**Exercise**
Only the lines below between the ones containing "Lemma startup_inv (sid" and "dom_insert_L, size_union, size_singleton", inclusive, are to be reproduced, each exactly as it stands.

#### Data

Definition validate_table_info (iter : list table_info_entry)
    (col_name col_type : string) (nullable : Z) (default_value : string)
    (part_of_pk : Z) : result unit :=
  match iter with
  | [] => Throw (database_inconsistency ("Column " ++ col_name ++ " missing"))
  | e :: _ =>
      if negb (ti_col_name e =? col_name) then
        Throw (database_inconsistency
          ("Column " ++ ti_col_name e ++ " on " ++ ti_table_name e ++
           " in wrong order, expected " ++ col_name))
      else if negb (ti_col_type e =? col_type) then
        Throw (database_inconsistency
          ("Column " ++ col_name ++ " on " ++ ti_table_name e ++
           " has wrong type: " ++ ti_col_type e ++ ", expected " ++
           col_type))
      else if negb (ti_nullable e =? nullable)%Z then
        Throw (database_inconsistency
          ("Column " ++ col_name ++ " on " ++ ti_table_name e ++
           " has wrong nullability: " ++ to_string (ti_nullable e)))
      else if negb (ti_default_value e =? default_value) then
        Throw (database_inconsistency
          ("Column " ++ col_name ++ " on " ++ ti_table_name e ++
           " has wrong default value: " ++ dquote ++ ti_default_value e ++
           dquote ++ ", expected " ++ dquote ++ default_value ++ dquote))
      else if negb (ti_part_of_pk e =? part_of_pk)%Z then
        Throw (database_inconsistency
          ("Column " ++ col_name ++ " on " ++ ti_table_name e ++
           " has wrong PK membership: " ++ to_string (ti_part_of_pk e)))
      else Ok tt
  end.

Definition validate_index_list (iter : list index_list_entry)
    (index_name : string) (unique : Z) (creation_method : string)
    (partial_index : Z) : result unit :=
  match iter with
  | [] => Throw (database_inconsistency ("Index " ++ index_name ++ " missing"))
  | e :: _ =>
      if negb (il_index_name e =? index_name) then
        Throw (database_inconsistency
          ("Index " ++ il_index_name e ++ " on " ++ il_table_name e ++
           " in wrong order, expected " ++ index_name))
      else if negb (il_unique e =? unique)%Z then
        Throw (database_inconsistency
          ("Index " ++ index_name ++ " on " ++ il_table_name e ++
           " has wrong uniqueness: " ++ to_string (il_unique e)))
      else if negb (il_creation_method e =? creation_method) then
        Throw (database_inconsistency
          ("Index " ++ index_name ++ " on " ++ il_table_name e ++
           " has wrong creation method: " ++ dquote ++
           il_creation_method e ++ dquote))
      else if negb (il_partial_index e =? partial_index)%Z then
        Throw (database_inconsistency
          ("Index " ++ index_name ++ " on " ++ il_table_name e ++
           " has wrong " ++ dquote ++ "partiality" ++ dquote ++ ": " ++
           to_string (il_partial_index e)))
      else Ok tt
  end.

Definition validate_index_info (iter : list index_info_entry)
    (col_index_id : Z) (col_name : string) : result unit :=
  match iter with
  | [] =>
      Throw (database_inconsistency
        ("Col " ++ col_name ++ " missing from index"))
  | e :: _ =>
      if negb (ii_col_index_id e =? col_index_id)%Z then
        Throw (database_inconsistency
          ("Col " ++ col_name ++ " on " ++ ii_index_name e ++
           " has wrong rank within the index: " ++
           to_string (ii_col_index_id e)))
      else if negb (ii_col_name e =? col_name) then
        Throw (database_inconsistency
          ("Col " ++ ii_col_name e ++ " on " ++ ii_index_name e ++
           " in wrong order, expected " ++ col_name))
      else Ok tt
  end.

Definition validate_no_more {Entry : Type} (iter : list Entry)
    (validation_type item : string) : result unit :=
  match iter with
  | [] => Ok tt
  | _ :: _ =>
      Throw (database_inconsistency
        (validation_type ++ " for " ++ item ++
         " has more entries than expected"))
  end.

End Validate.

(** ** The lockstep walk of the per-version validators *)

(** One line of a reference schema definition, per catalog kind: the
    arguments a validator passes to the matching [validate] overload. *)
Record master_def : Type := {
  md_item_name : string;
  md_table_name : string
}.

Record column_def : Type := {
  cd_col_name : string;
  cd_col_type : string;
  cd_nullable : Z;
  cd_default_value : string;
  cd_part_of_pk : Z
}.

Record index_def : Type := {
  id_index_name : string;
  id_unique : Z;
  id_creation_method : string;
  id_partial_index : Z
}.

Record index_col_def : Type := {
  icd_col_index_id : Z;
  icd_col_name : string
}.

Section Lockstep.

Variables (Entry Ref : Type).
Variable step : list Entry -> Ref -> result unit.

(** Modelled from the spec: the per-version validators
    ([schema/schema_1_6_0.cpp] and its siblings) are not among the
    sources.  The spec says that validation walks the reference list and
    the observed list in lockstep and ends by checking that no observed
    entry is left: one [validate] call per reference line, the iterator
    advanced after each, then [validate_no_more]. *)
Fixpoint validate_all (iter : list Entry) (refs : list Ref)
    (validation_type item : string) : result unit :=
  match refs with
  | [] => validate_no_more iter validation_type item
  | r :: refs' =>
      (step iter r ;;;
       validate_all (tl iter) refs' validation_type item)%result
  end.

End Lockstep.

Definition validate_master_lists (db_name item_type : string)
    (iter : list master_list_entry) (refs : list master_def) : result unit :=
  validate_all
    (fun it r =>
       validate_master_list it db_name item_type (md_item_name r)
         (md_table_name r))
    iter refs "sqlite_master" db_name.

Definition validate_columns (table_name : string)
    (iter : list table_info_entry) (refs : list column_def) : result unit :=
  validate_all
    (fun it r =>
       validate_table_info it (cd_col_name r) (cd_col_type r)
         (cd_nullable r) (cd_default_value r) (cd_part_of_pk r))
    iter refs "table_info" table_name.

Definition validate_indices (table_name : string)
    (iter : list index_list_entry) (refs : list index_def) : result unit :=
  validate_all
    (fun it r =>
       validate_index_list it (id_index_name r) (id_unique r)
         (id_creation_method r) (id_partial_index r))
    iter refs "index_list" table_name.

Definition validate_index_columns (index_name : string)
    (iter : list index_info_entry) (refs : list index_col_def) : result unit :=
  validate_all
    (fun it r => validate_index_info it (icd_col_index_id r) (icd_col_name r))
    iter refs "index_info" index_name.

(** What each overload compares between an observed entry and a reference
    line. *)
Definition master_matches (e : master_list_entry) (r : master_def) : bool :=
  (ml_item_name e =? md_item_name r)%string.

Definition column_matches (e : table_info_entry) (r : column_def) : bool :=
  (ti_col_name e =? cd_col_name r)%string &&
  (ti_col_type e =? cd_col_type r)%string &&
  (ti_nullable e =? cd_nullable r) &&
  (ti_default_value e =? cd_default_value r)%string &&
  (ti_part_of_pk e =? cd_part_of_pk r).

Definition index_matches (e : index_list_entry) (r : index_def) : bool :=
  (il_index_name e =? id_index_name r)%string &&
  (il_unique e =? id_unique r) &&
  (il_creation_method e =? id_creation_method r)%string &&
  (il_partial_index e =? id_partial_index r).

Definition index_col_matches (e : index_info_entry) (r : index_col_def)
  : bool :=
  (ii_col_index_id e =? icd_col_index_id r) &&
  (ii_col_name e =? icd_col_name r)%string.

(** [raises r kind names]: [r] is a thrown [database_inconsistency] whose
    message contains the text [kind] and every text of [names]. *)
Definition raises (r : result unit) (kind : string) (names : list string)
  : Prop :=
  match r with
  | Throw (database_inconsistency msg) =>
      mentions kind msg = true /\
      forallb (fun n => mentions n msg) names = true
  | _ => False
  end.

(** ** Semantic versions *)

Record semantic_version : Type := {
  maj : Z;
  min : Z;
  pat : Z;
  metadata : option string
}.

(** Modelled from the spec: [semantic_version.hpp] and the named versions of
    [enginelibrary.hpp] are not among the sources.  The spec describes a
    version as an ordered triple (major, minor, patch) with lexicographic
    comparison, and 1.18.0 as having a firmware variant and a desktop
    variant; the variant tag is carried in [metadata] and takes no part in
    the ordering. *)
Definition version_ge (a b : semantic_version) : bool :=
  if negb (maj a =? maj b) then maj a >? maj b
  else if negb (min a =? min b) then min a >? min b
  else pat a >=? pat b.

Definition option_string_eqb (a b : option string) : bool :=
  match a, b with
  | Some x, Some y => (x =? y)%string
  | None, None => true
  | _, _ => false
  end.

Definition version_eqb (a b : semantic_version) : bool :=
  (maj a =? maj b) && (min a =? min b) && (pat a =? pat b) &&
  option_string_eqb (metadata a) (metadata b).

Definition plain_version (a b c : Z) : semantic_version :=
  {| maj := a; min := b; pat := c; metadata := None |}.

Definition version_1_6_0 : semantic_version := plain_version 1 6 0.
Definition version_1_7_1 : semantic_version := plain_version 1 7 1.
Definition version_1_9_1 : semantic_version := plain_version 1 9 1.
Definition version_1_11_1 : semantic_version := plain_version 1 11 1.
Definition version_1_13_0 : semantic_version := plain_version 1 13 0.
Definition version_1_13_1 : semantic_version := plain_version 1 13 1.
Definition version_1_13_2 : semantic_version := plain_version 1 13 2.
Definition version_1_15_0 : semantic_version := plain_version 1 15 0.
Definition version_1_17_0 : semantic_version := plain_version 1 17 0.
Definition version_1_18_0_fw : semantic_version :=
  {| maj := 1; min := 18; pat := 0; metadata := Some "fw"%string |}.
Definition version_1_18_0_ep : semantic_version :=
  {| maj := 1; min := 18; pat := 0; metadata := Some "ep"%string |}.

(** ** Rows and tables *)

(** The columns of the [Track] table that the facade names in its SQL. *)
Module Track.

Inductive column : Type :=
| playOrder | length | lengthCalculated | bpm | year | path | filename
| bitrate | bpmAnalyzed | trackType | isExternalTrack
| uuidOfExternalDatabase | idTrackInExternalDatabase | idAlbumArt
| fileBytes | pdbImportKey | uri | isBeatGridLocked.

Definition column_eq_dec (a b : column) : {a = b} + {a <> b}.
Proof. decide equality. Defined.

(** [names c cols]: the statement's column list names [c]. *)
Definition names (c : column) (cols : list column) : bool :=
  if in_dec column_eq_dec c cols then true else false.

End Track.

(** [track_row] of [el_storage.hpp], with the members in the order in which
    [get_track] initialises them. *)
Module track_row.
(** ** The refresh script *)

(** A run of [update_all_data] returns, and changes nothing in the world but
    the log, which receives the records of the three fetch steps in order. *)
Lemma update_all_data_run (DATA_DIR : string) (w : World) :
  UpdateData.update_all_data DATA_DIR w
  = (Ok tt,
     mkWorld (files w) (net w) (stdout w)
       (log w ++
        [ (INFO, "Starting daily data update...");
          (INFO, "Fetching UNESCO data from https://data.gov.cz/some/generic/path/unesco.csv...");
          (if bool_decide (is_Some (files w !! UpdateData.target_path DATA_DIR UpdateData.unesco))
           then (INFO, "Local UNESCO file verified.")
           else (WARNING, "No local UNESCO file found."));
          (INFO, "Fetching Economic data from https://data.csu.gov.cz/api/katalog/v1/wages...");
          (INFO, "Economic data processing skipped (placeholder URL).");
          (INFO, "Fetching Artist data from https://docs.google.com/spreadsheets/d/e/2PACX-1vR_placeholder_id/pub?output=csv...");
          (INFO, "Artist data processing skipped (placeholder URL).");
          (INFO, "Daily data update completed.") ])
       (requests w) (written w)).
Proof.
  unfold UpdateData.update_all_data, UpdateData.fetch_unesco_data,
    UpdateData.fetch_economic_data, UpdateData.fetch_artist_data, UpdateData.data_url.
  run.
  destruct (bool_decide _); simpl; rewrite <- !app_assoc; reflexivity.
Qed.

(** C7.  Each fetch step returns without raising, in every world, and a run
    of [update_all_data] executes the three of them, for UNESCO, economics
    and artists in this order, whatever the outcome of each, and completes:
    the log of the run holds the record of every step, also when the UNESCO
    check finds no file. *)
Theorem update_all_data_runs_every_fetch (DATA_DIR : string) (w : World) :
  fst (UpdateData.fetch_unesco_data DATA_DIR w) = Ok tt
  /\ fst (UpdateData.fetch_economic_data DATA_DIR w) = Ok tt
  /\ fst (UpdateData.fetch_artist_data DATA_DIR w) = Ok tt
  /\ fst (UpdateData.update_all_data DATA_DIR w) = Ok tt
  /\ exists outcome : level * string,
       log (snd (UpdateData.update_all_data DATA_DIR w))
       = (log w ++
          [ (INFO, "Starting daily data update...");
            (INFO, "Fetching UNESCO data from https://data.gov.cz/some/generic/path/unesco.csv...");
            outcome;
            (INFO, "Fetching Economic data from https://data.csu.gov.cz/api/katalog/v1/wages...");
            (INFO, "Economic data processing skipped (placeholder URL).");
            (INFO, "Fetching Artist data from https://docs.google.com/spreadsheets/d/e/2PACX-1vR_placeholder_id/pub?output=csv...");
            (INFO, "Artist data processing skipped (placeholder URL).");
            (INFO, "Daily data update completed.") ])%list.
Proof.
  split; [|split; [|split; [|split]]].
  - unfold UpdateData.fetch_unesco_data, UpdateData.data_url. run.
    now destruct (bool_decide _).
  - reflexivity.
  - reflexivity.
  - now rewrite update_all_data_run.
  - rewrite update_all_data_run. simpl. eexists. reflexivity.
Qed.

(** The run of the counterexample: the economics endpoint answers 200 with a
    new document, the UNESCO endpoint is unreachable. *)
Example refresh_writes_nothing :
  let w := Fixture.world [ ("data/fallback_economics.json", Fixture.economics_text);
                           ("data/fallback_unesco.csv", Fixture.unesco_text) ]
                         (Fixture.economics_online "{}") in
  let w' := snd (UpdateData.update_all_data "data" w) in
  written w' = []
  /\ files w' !! "data/fallback_economics.json" = Some Fixture.economics_text.
Proof. split; vm_compute; reflexivity. Qed.

(** C5, as worded, fails: in a run where the economics probe would succeed,
    the economics snapshot is not written. *)
Lemma refresh_never_writes :
  ~ (forall (DATA_DIR : string) (w : World), refresh_as_specified DATA_DIR w).
Proof.
  intros claim.
  destruct (claim "data"
              (Fixture.world [ ("data/fallback_economics.json", Fixture.economics_text);
                               ("data/fallback_unesco.csv", Fixture.unesco_text) ]
                             (Fixture.economics_online "{}"))
              UpdateData.economics) as [Hwritten _].
  rewrite update_all_data_run in Hwritten. simpl in Hwritten.
  apply Hwritten.
  exists "https://data.csu.gov.cz/api/katalog/v1/wages", (mkResponse 200 "{}").
  repeat split.
Qed.

(** C5, amended.  A refresh run writes no snapshot and sends no request:
    every file is left as it was, whether or not the endpoint of its dataset
    would answer, and the run logs no error. *)
Theorem refresh_leaves_snapshots_unchanged (DATA_DIR : string) (w : World) :
  let w' := snd (UpdateData.update_all_data DATA_DIR w) in
  fst (UpdateData.update_all_data DATA_DIR w) = Ok tt
  /\ files w' = files w
  /\ written w' = written w
  /\ requests w' = requests w
  /\ (forall msg : string, In (ERROR, msg) (log w') -> In (ERROR, msg) (log w)).
Proof.
  rewrite update_all_data_run. simpl. repeat split.
  intros msg Hin. apply in_app_or in Hin as [Hin | Hin]; [exact Hin|].
  simpl in Hin. destruct (bool_decide _); intuition discriminate.
Qed.

(** ** The scheduler *)

Lemma fresh_process_inv : process_inv App.fresh_process.
Proof.
  split; [|split].
  - intros sid ss H. simpl in H. now rewrite lookup_empty in H.
  - simpl. now rewrite dom_empty_L, size_empty.
  - constructor.
Qed.

Lemma startup_inv (sid : nat) (p : App.Process) :
  process_inv p ->
  process_inv (App.startup sid p)
  /\ dom (App.session_states (App.startup sid p)) = {[sid]} ∪ dom (App.session_states p).
Proof.
  intros (Hflag & Hlen & Hjobs). unfold App.startup.
  destruct (App.session_states p !! sid) as [ss|] eqn:Hsid; simpl.
  - destruct (Hflag sid ss Hsid) as [v Hv].
    rewrite bool_decide_eq_true_2 by (rewrite Hv; eauto). simpl.
    rewrite insert_id by exact Hsid.
    assert (Hin : sid ∈ dom (App.session_states p)) by (apply elem_of_dom; eauto).
    split; [now repeat split|].
    symmetry. apply subseteq_union_1_L. now apply singleton_subseteq_l.
  - rewrite bool_decide_eq_false_2
      by (rewrite lookup_empty; intros [? ?]; discriminate).
    simpl.
    assert (Hout : sid ∉ dom (App.session_states p)) by now apply not_elem_of_dom.
    split; [|now rewrite dom_insert_L].
    split; [|split]; simpl.
    + intros sid' ss' H. destruct (decide (sid = sid')) as [<-|Hne].
      * rewrite lookup_insert_eq in H. injection H as <-.
        rewrite lookup_insert_eq. eauto.
      * rewrite lookup_insert_ne in H by exact Hne. eauto.
    + rewrite length_app, dom_insert_L, size_union, size_singleton
        by now apply disjoint_singleton_l.
      simpl. lia.
    + apply Forall_app. split; [exact Hjobs | now constructor].
Qed.

Lemma runs_inv (sids : list nat) (p : App.Process) :
  process_inv p ->
  process_inv (App.runs sids p)
  /\ dom (App.session_states (App.runs sids p))
     = list_to_set sids ∪ dom (App.session_states p).
Proof.
  revert p. induction sids as [|sid sids IH]; intros p Hp.
  - split; [exact Hp|]. simpl. now rewrite union_empty_l_L.
  - change (App.runs (sid :: sids) p) with (App.runs sids (App.startup sid p)).
    destruct (startup_inv sid p Hp) as [Hp' Hdom].
    destruct (IH _ Hp') as [Hp'' Hdom'].
    split; [exact Hp''|]. rewrite Hdom', Hdom, list_to_set_cons.
    rewrite (union_comm_L {[sid]} (list_to_set sids)). now rewrite union_assoc_L.
Qed.

Lemma fired_daily (p : App.Process) :
  Forall (fun s => s = App.mkScheduler [daily_job] true) (App.schedulers p) ->
  length (App.fired 6 0 p) = length (App.schedulers p).
Proof.
  unfold App.fired. generalize (App.schedulers p). intros ss Hall.
  induction Hall as [|s ss -> _ IH]; simpl; [reflexivity|].
  now rewrite IH.
Qed.

(** C3 does not hold of the code.  The flag that guards [init_scheduler]
    lives in the session state, so the scheduler is started once for every
    session and not once for the process: after the script has run for the
    sessions [sids] (reruns included), the process holds as many running
    schedulers as there are distinct sessions, and each fires the daily job.
    With two sessions, [init_scheduler] has run twice and the refresh job
    fires twice at 06:00. *)
Theorem scheduler_started_once_per_session (sids : list nat) :
  length (App.schedulers (App.runs sids App.fresh_process))
  = size (list_to_set sids : gset nat)
  /\ length (App.fired 6 0 (App.runs sids App.fresh_process))
     = size (list_to_set sids : gset nat)
  /\ length (App.schedulers (App.runs [1; 1; 2]%nat App.fresh_process)) = 2%nat
  /\ App.fired 6 0 (App.runs [1; 1; 2]%nat App.fresh_process) = [daily_job; daily_job].
Proof.
  destruct (runs_inv sids App.fresh_process fresh_process_inv)
    as [(_ & Hlen & Hjobs) Hdom].
  assert (Hsize : length (App.schedulers (App.runs sids App.fresh_process))
                  = size (list_to_set sids : gset nat)).
  { rewrite Hlen, Hdom. simpl. now rewrite dom_empty_L, union_empty_r_L. }
  split; [exact Hsize|]. split; [|split].
  - rewrite <- Hsize. now apply fired_daily.
  - reflexivity.
  - reflexivity.
Qed.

########

**Response**
Lemma startup_inv (sid : nat) (p : App.Process) :
  process_inv p ->
  process_inv (App.startup sid p)
  /\ dom (App.session_states (App.startup sid p)) = {[sid]} ∪ dom (App.session_states p).
Proof.
  intros (Hflag & Hlen & Hjobs). unfold App.startup.
  destruct (App.session_states p !! sid) as [ss|] eqn:Hsid; simpl.
  - destruct (Hflag sid ss Hsid) as [v Hv].
    rewrite bool_decide_eq_true_2 by (rewrite Hv; eauto). simpl.
    rewrite insert_id by exact Hsid.
    assert (Hin : sid ∈ dom (App.session_states p)) by (apply elem_of_dom; eauto).
    split; [now repeat split|].
    symmetry. apply subseteq_union_1_L. now apply singleton_subseteq_l.
  - rewrite bool_decide_eq_false_2
      by (rewrite lookup_empty; intros [? ?]; discriminate).
    simpl.
    assert (Hout : sid ∉ dom (App.session_states p)) by now apply not_elem_of_dom.
    split; [|now rewrite dom_insert_L].
    split; [|split]; simpl.
    + intros sid' ss' H. destruct (decide (sid = sid')) as [<-|Hne].
      * rewrite lookup_insert_eq in H. injection H as <-.
        rewrite lookup_insert_eq. eauto.
      * rewrite lookup_insert_ne in H by exact Hne. eauto.
    + rewrite length_app, dom_insert_L, size_union, size_singleton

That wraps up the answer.